[Data for this exercise]
(* ===== verification/SimdLanes.v ===== *)
(** * Facts on vector registers

    A chain of operations on a register computes, lane by lane, a function of the
    bytes it starts from: the lemmas below rewrite each operation to an [fmap]. *)

From S2P Require Import Prelude Bytes Simd SimdView.
From stdpp Require Import list_relations list.
#[local] Open Scope Z_scope.

(** Equations between quotients and remainders by numerals. *)
Ltac div_lia := Z.to_euclidean_division_equations; lia.

(** ** Bits *)

Lemma land_low x n : 0 <= n -> Z.land x (2 ^ n - 1) = x mod 2 ^ n.
Proof. intros. rewrite <- Z.land_ones by done. f_equal. rewrite Z.ones_equiv. lia. Qed.

Lemma land_15 x : Z.land x 15 = x mod 16.
Proof. apply (land_low x 4). done. Qed.

Lemma land_7 x : Z.land x 7 = x mod 8.
Proof. apply (land_low x 3). done. Qed.

(** A number and a power of two have a bit in common exactly if the bit is set. *)
Lemma land_pow2_zero x n : 0 <= n -> (Z.land x (2 ^ n) =? 0) = negb (Z.testbit x n).
Proof.
  intros Hn. destruct (Z.testbit x n) eqn:E; cbn [negb].
  - apply Z.eqb_neq. intros H. apply (f_equal (fun y => Z.testbit y n)) in H.
    by rewrite Z.land_spec, E, Z.pow2_bits_true, Z.bits_0 in H.
  - apply Z.eqb_eq, Z.bits_inj'. intros k Hk. rewrite Z.land_spec, Z.bits_0.
    destruct (decide (k = n)) as [->|Hne]; [by rewrite E|].
    by rewrite Z.pow2_bits_false, andb_false_r by done.
Qed.

Lemma ldiff_pow2_zero x n : 0 <= n -> (Z.ldiff (2 ^ n) x =? 0) = Z.testbit x n.
Proof.
  intros Hn. destruct (Z.testbit x n) eqn:E.
  - apply Z.eqb_eq, Z.bits_inj'. intros k Hk. rewrite Z.ldiff_spec, Z.bits_0.
    destruct (decide (k = n)) as [->|Hne]; [by rewrite E, andb_false_r|].
    by rewrite Z.pow2_bits_false by done.
  - apply Z.eqb_neq. intros H. apply (f_equal (fun y => Z.testbit y n)) in H.
    by rewrite Z.ldiff_spec, E, Z.pow2_bits_true, Z.bits_0 in H.
Qed.

Lemma shiftr_land_1 x n : 0 <= n -> negb (Z.land (Z.shiftr x n) 1 =? 0) = Z.testbit x n.
Proof.
  intros Hn. rewrite (land_pow2_zero _ 0), negb_involutive, Z.shiftr_spec by done. done.
Qed.

Lemma testbit_high_byte a b n : byte a -> 0 <= n -> Z.testbit (a + 256 * b) (8 + n) = Z.testbit b n.
Proof.
  intros Ha Hn. unfold byte in Ha. rewrite (Z.add_comm 8 n), <- Z.div_pow2_bits by lia.
  f_equal. change (2 ^ 8) with 256. div_lia.
Qed.

Lemma testbit_low_byte a b n : 0 <= n < 8 -> Z.testbit (a + 256 * b) n = Z.testbit a n.
Proof.
  intros Hn. rewrite <- (Z.mod_pow2_bits_low (a + 256 * b) 8), <- (Z.mod_pow2_bits_low a 8) by lia.
  f_equal. change (2 ^ 8) with 256. div_lia.
Qed.

(** ** Lanewise operations *)

Lemma zip_with_same {A B C D} (f : B -> C -> D) (g : A -> B) (h : A -> C) v :
  zip_with f (g <$> v) (h <$> v) = (fun c => f (g c) (h c)) <$> v.
Proof. induction v as [|x v IH]; cbn; [done|]. f_equal. exact IH. Qed.

Lemma zip_with_const {A B C D} (f : B -> C -> D) (g : A -> B) k n v :
  length v = n -> zip_with f (g <$> v) (replicate n k) = (fun c => f (g c) k) <$> v.
Proof.
  intros <-. induction v as [|x v IH]; cbn; [done|]. f_equal. exact IH.
Qed.

Lemma zip_with_const_id {A C D} (f : A -> C -> D) k n (v : list A) :
  length v = n -> zip_with f v (replicate n k) = (fun c => f c k) <$> v.
Proof. intros H. rewrite <- (list_fmap_id v) at 1. by apply (zip_with_const f (fun c => c)). Qed.

Lemma fmap_bytes (f g : Z -> Z) v :
  Forall byte v -> (forall c, byte c -> f c = g c) -> f <$> v = g <$> v.
Proof. intros Hv H. apply list_fmap_ext. intros i c Hi. apply H. by eapply Forall_lookup. Qed.

Lemma fmap_bytes_bool (f g : Z -> bool) v :
  Forall byte v -> (forall c, byte c -> f c = g c) -> f <$> v = g <$> v.
Proof. intros Hv H. apply list_fmap_ext. intros i c Hi. apply H. by eapply Forall_lookup. Qed.

(** Registers have an even number of bytes. *)
Lemma pairs_ind (P : list Z -> Prop) :
  P [] -> (forall a b l, byte a -> byte b -> P l -> P (a :: b :: l)) ->
  forall l, Nat.Even (length l) -> Forall byte l -> P l.
Proof.
  intros H0 H2 l. induction l as [l IH] using (induction_ltof1 _ length). intros He Hb.
  destruct l as [|a [|b l]]; [done | destruct He as [m Hm]; cbn in Hm; lia |].
  inversion Hb as [|? ? Ha Hb']; inversion Hb'; subst. apply H2; [done | done |].
  apply IH; [unfold ltof; cbn; lia | by apply Nat.Even_succ_succ | done].
Qed.

Lemma even_16 : Nat.Even 16.
Proof. by exists 8%nat. Qed.
Lemma even_32 : Nat.Even 32.
Proof. by exists 16%nat. Qed.

Lemma epi16_cons a b v : epi16 (a :: b :: v) = le_value [a; b] :: epi16 v.
Proof. done. Qed.

Lemma of_epi16_cons x l : of_epi16 (x :: l) = x mod 256 :: (x / 256) mod 256 :: of_epi16 l.
Proof. done. Qed.

(** The high nibbles. *)
Lemma srli4_and_15 v n :
  Nat.Even (length v) -> Forall byte v -> length v = n ->
  zip_with Z.land (_mm_srli_epi16 v 4) (replicate n 15) = (fun c => c / 16) <$> v.
Proof.
  intros He Hb <-. revert v He Hb. apply pairs_ind; [done|].
  intros a b l Ha Hb IH. unfold _mm_srli_epi16 in *. rewrite epi16_cons, !fmap_cons, of_epi16_cons.
  cbn [length replicate zip_with le_value]. rewrite IH, !land_15, Z.shiftr_div_pow2 by done.
  unfold byte in *. f_equal; [|f_equal]; change (2 ^ 4) with 16; div_lia.
Qed.

(** A shift by 3 of bytes that have nothing in the low three bits. *)
Lemma srli3_bytes v :
  Nat.Even (length v) -> Forall byte v -> Forall (fun c => c mod 8 = 0) v ->
  _mm_srli_epi16 v 3 = (fun c => c / 8) <$> v.
Proof.
  intros He Hb. revert v He Hb. apply (pairs_ind (fun v => Forall _ v -> _)); [done|].
  intros a b l Ha Hb IH H8. rewrite !Forall_cons in H8. destruct H8 as (Ha8 & Hb8 & H8).
  unfold _mm_srli_epi16 in *. rewrite epi16_cons, !fmap_cons, of_epi16_cons, IH by done.
  cbn [le_value]. rewrite Z.shiftr_div_pow2 by done. change (2 ^ 3) with 8.
  unfold byte in *. f_equal; [|f_equal]; div_lia.
Qed.

Lemma sign_bit_mod x : sign_bit (x mod 256) = Z.testbit x 7.
Proof. apply (Z.mod_pow2_bits_low x 8). done. Qed.

(** Shifted by 4, bit 3 is where the mask of a blend is taken from. *)
Lemma slli4_sign v :
  Nat.Even (length v) -> Forall byte v ->
  sign_bit <$> _mm256_slli_epi16 v 4 = (fun c => Z.testbit c 3) <$> v.
Proof.
  intros He Hb. revert v He Hb. apply pairs_ind; [done|].
  intros a b l Ha Hb IH. unfold _mm256_slli_epi16 in *.
  rewrite epi16_cons, !fmap_cons, of_epi16_cons, !fmap_cons, IH. cbn [le_value].
  unfold uwrap. rewrite !sign_bit_mod, Z.mul_0_r, Z.add_0_r, Z.shiftl_mul_pow2 by done.
  f_equal; [|f_equal].
  - rewrite Z.mod_pow2_bits_low, Z.mul_pow2_bits by lia. by apply testbit_low_byte.
  - rewrite (Z.div_pow2_bits _ 8), Z.mod_pow2_bits_low, Z.mul_pow2_bits by lia.
    by apply (testbit_high_byte a b 3).
Qed.

Lemma blendv_fmap (g h : Z -> Z) (t : Z -> bool) v m :
  sign_bit <$> m = t <$> v ->
  _mm_blendv_epi8 (g <$> v) (h <$> v) m = (fun c => if t c then h c else g c) <$> v.
Proof.
  unfold _mm_blendv_epi8. revert m. induction v as [|c v IH]; intros m Hm.
  { done. }
  destruct m as [|x m]; [done|]. rewrite !fmap_cons in Hm. injection Hm as Hx Hm.
  cbn [fmap list_fmap zip zip_with fst snd]. f_equal; [by rewrite Hx | by apply IH].
Qed.

Lemma shuffle_fmap t (g : Z -> Z) v :
  length t = 16%nat -> length v = 32%nat ->
  _mm256_shuffle_epi8 (t ++ t) (g <$> v) = (fun c => shuffle_byte t (g c)) <$> v.
Proof.
  intros Ht Hv. unfold _mm256_shuffle_epi8, _mm_shuffle_epi8, lo128, hi128.
  rewrite take_app_length', drop_app_length' by done. rewrite <- fmap_app, take_drop.
  by rewrite <- list_fmap_compose.
Qed.

Lemma movemask_eq0 (f : Z -> Z) v :
  length v = 32%nat ->
  _mm256_movemask_epi8 (_mm256_cmpeq_epi8 (f <$> v) _mm256_setzero_si256) =
  s32 (bits_value ((fun c => f c =? 0) <$> v)).
Proof.
  intros Hv. unfold _mm256_movemask_epi8, _mm256_cmpeq_epi8, _mm256_setzero_si256.
  rewrite zip_with_const by done. rewrite <- list_fmap_compose. do 2 f_equal.
  apply list_fmap_ext. intros i c _. unfold compose. by destruct (f c =? 0).
Qed.

(** ** Even and odd bytes *)

Fixpoint evens {A} (v : list A) : list A :=
  match v with a :: _ :: v => a :: evens v | _ => [] end.
Fixpoint odds {A} (v : list A) : list A :=
  match v with _ :: b :: v => b :: odds v | _ => [] end.

Lemma saturate_byte c : byte c -> saturate_u8 c = c.
Proof.
  intros Hc. unfold saturate_u8, byte in *. rewrite swrap_id; [lia | done |].
  apply sfits_spec. lia.
Qed.

Lemma saturate_bytes l : Forall byte l -> saturate_u8 <$> l = l.
Proof.
  intros Hl. rewrite <- (list_fmap_id l) at 2. by apply fmap_bytes; [|apply saturate_byte].
Qed.

Lemma epi16_and_255 v k :
  Nat.Even (length v) -> Forall byte v -> length v = (2 * k)%nat ->
  epi16 (_mm_and_si128 v (of_epi16 (replicate k 255))) = evens v.
Proof.
  intros He Hb. revert k. revert v He Hb.
  apply (pairs_ind (fun v => forall k, _ -> _)); [done|].
  intros a b l Ha Hb IH [|k] Hk; [done|]. unfold _mm_and_si128 in *.
  cbn [replicate]. rewrite of_epi16_cons.
  change (255 mod 256) with 255. change ((255 / 256) mod 256) with 0.
  cbn [zip_with evens epi16 le_value]. rewrite IH by (cbn in Hk; lia). f_equal.
  change 255 with (2 ^ 8 - 1). rewrite land_low, Z.land_0_r by done.
  unfold byte in Ha. rewrite Z.mod_small by (change (2 ^ 8) with 256; lia). lia.
Qed.

Lemma epi16_srli_8 v :
  Nat.Even (length v) -> Forall byte v -> epi16 (_mm_srli_epi16 v 8) = odds v.
Proof.
  intros He Hb. revert v He Hb. apply pairs_ind; [done|].
  intros a b l Ha Hb IH. unfold _mm_srli_epi16 in *.
  rewrite epi16_cons, fmap_cons, of_epi16_cons. cbn [odds epi16 le_value].
  rewrite IH, Z.shiftr_div_pow2 by done. f_equal. unfold byte in *.
  change (2 ^ 8) with 256. div_lia.
Qed.

Lemma evens_app {A} (u v : list A) : Nat.Even (length u) -> evens (u ++ v) = evens u ++ evens v.
Proof.
  induction u as [u IH] using (induction_ltof1 _ (@length A)). intros He.
  destruct u as [|a [|b u]]; [done | destruct He as [m Hm]; cbn in Hm; lia |].
  cbn. f_equal. apply IH; [unfold ltof; cbn; lia | by apply Nat.Even_succ_succ].
Qed.

Lemma odds_app {A} (u v : list A) : Nat.Even (length u) -> odds (u ++ v) = odds u ++ odds v.
Proof.
  induction u as [u IH] using (induction_ltof1 _ (@length A)). intros He.
  destruct u as [|a [|b u]]; [done | destruct He as [m Hm]; cbn in Hm; lia |].
  cbn. f_equal. apply IH; [unfold ltof; cbn; lia | by apply Nat.Even_succ_succ].
Qed.

Lemma evens_odds_Forall (P : Z -> Prop) v : Forall P v -> Forall P (evens v) /\ Forall P (odds v).
Proof.
  induction v as [v IH] using (induction_ltof1 _ length). intros Hv.
  destruct v as [|a [|b v]]; [done | done |]. rewrite !Forall_cons in Hv. destruct Hv as (? & ? & Hv).
  destruct (IH v) as [? ?]; [unfold ltof; cbn; lia | done |]. cbn. by split; constructor.
Qed.

Lemma evens_nth v k : nth k (evens v) 0 = nth (2 * k) v 0 \/ (length v <= 2 * k + 1)%nat.
Proof.
  revert k. induction v as [v IH] using (induction_ltof1 _ length). intros k.
  destruct v as [|a [|b v]]; [cbn; lia | cbn; lia |]. destruct k as [|k]; [by left|].
  replace (2 * S k)%nat with (S (S (2 * k))) by lia. cbn [evens nth].
  destruct (IH v ltac:(unfold ltof; cbn; lia) k) as [->|H]; [by left | right; cbn; lia].
Qed.

Lemma odds_nth v k : nth k (odds v) 0 = nth (2 * k + 1) v 0.
Proof.
  revert k. induction v as [v IH] using (induction_ltof1 _ length). intros k.
  destruct v as [|a [|b v]]; [by rewrite !nth_overflow by (cbn; lia).. |].
  destruct k as [|k]; [done|].
  replace (2 * S k + 1)%nat with (S (S (2 * k + 1))) by lia. cbn [odds nth].
  apply IH. unfold ltof; cbn; lia.
Qed.

Lemma length_evens_odds {A} (v : list A) k :
  length v = (2 * k)%nat -> length (evens v) = k /\ length (odds v) = k.
Proof.
  revert k. induction v as [v IH] using (induction_ltof1 _ (@length A)). intros k Hk.
  destruct v as [|a [|b v]]; [cbn in *; lia | cbn in *; lia |].
  destruct k as [|k]; [done|]. cbn in Hk.
  destruct (IH v ltac:(unfold ltof; cbn; lia) k) as [<- E]; [lia|]. cbn. by rewrite E.
Qed.

(** The even and the odd bytes of two registers, packed into one. *)
Lemma pack_evens a b :
  length a = 16%nat -> length b = 16%nat -> Forall byte a -> Forall byte b ->
  _mm_packus_epi16 (_mm_and_si128 a (_mm_set1_epi16 255)) (_mm_and_si128 b (_mm_set1_epi16 255)) =
  evens (a ++ b).
Proof.
  intros La Lb Ha Hb. unfold _mm_packus_epi16, _mm_set1_epi16.
  rewrite !epi16_and_255 by (rewrite ?La, ?Lb; done || apply even_16).
  rewrite <- evens_app by (rewrite La; apply even_16).
  by rewrite saturate_bytes by (apply evens_odds_Forall, Forall_app_2; done).
Qed.

Lemma pack_odds a b :
  length a = 16%nat -> length b = 16%nat -> Forall byte a -> Forall byte b ->
  _mm_packus_epi16 (_mm_srli_epi16 a 8) (_mm_srli_epi16 b 8) = odds (a ++ b).
Proof.
  intros La Lb Ha Hb. unfold _mm_packus_epi16.
  rewrite !epi16_srli_8 by (rewrite ?La, ?Lb; done || apply even_16).
  rewrite <- odds_app by (rewrite La; apply even_16).
  by rewrite saturate_bytes by (apply evens_odds_Forall, Forall_app_2; done).
Qed.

[Exercise]
Repeat exactly the lines of the material from the one with "rewrite <- odds_app" through the end, both the first and the last included.

[Solution to the exercise]
  rewrite <- odds_app by (rewrite La; apply even_16).
  by rewrite saturate_bytes by (apply evens_odds_Forall, Forall_app_2; done).
Qed.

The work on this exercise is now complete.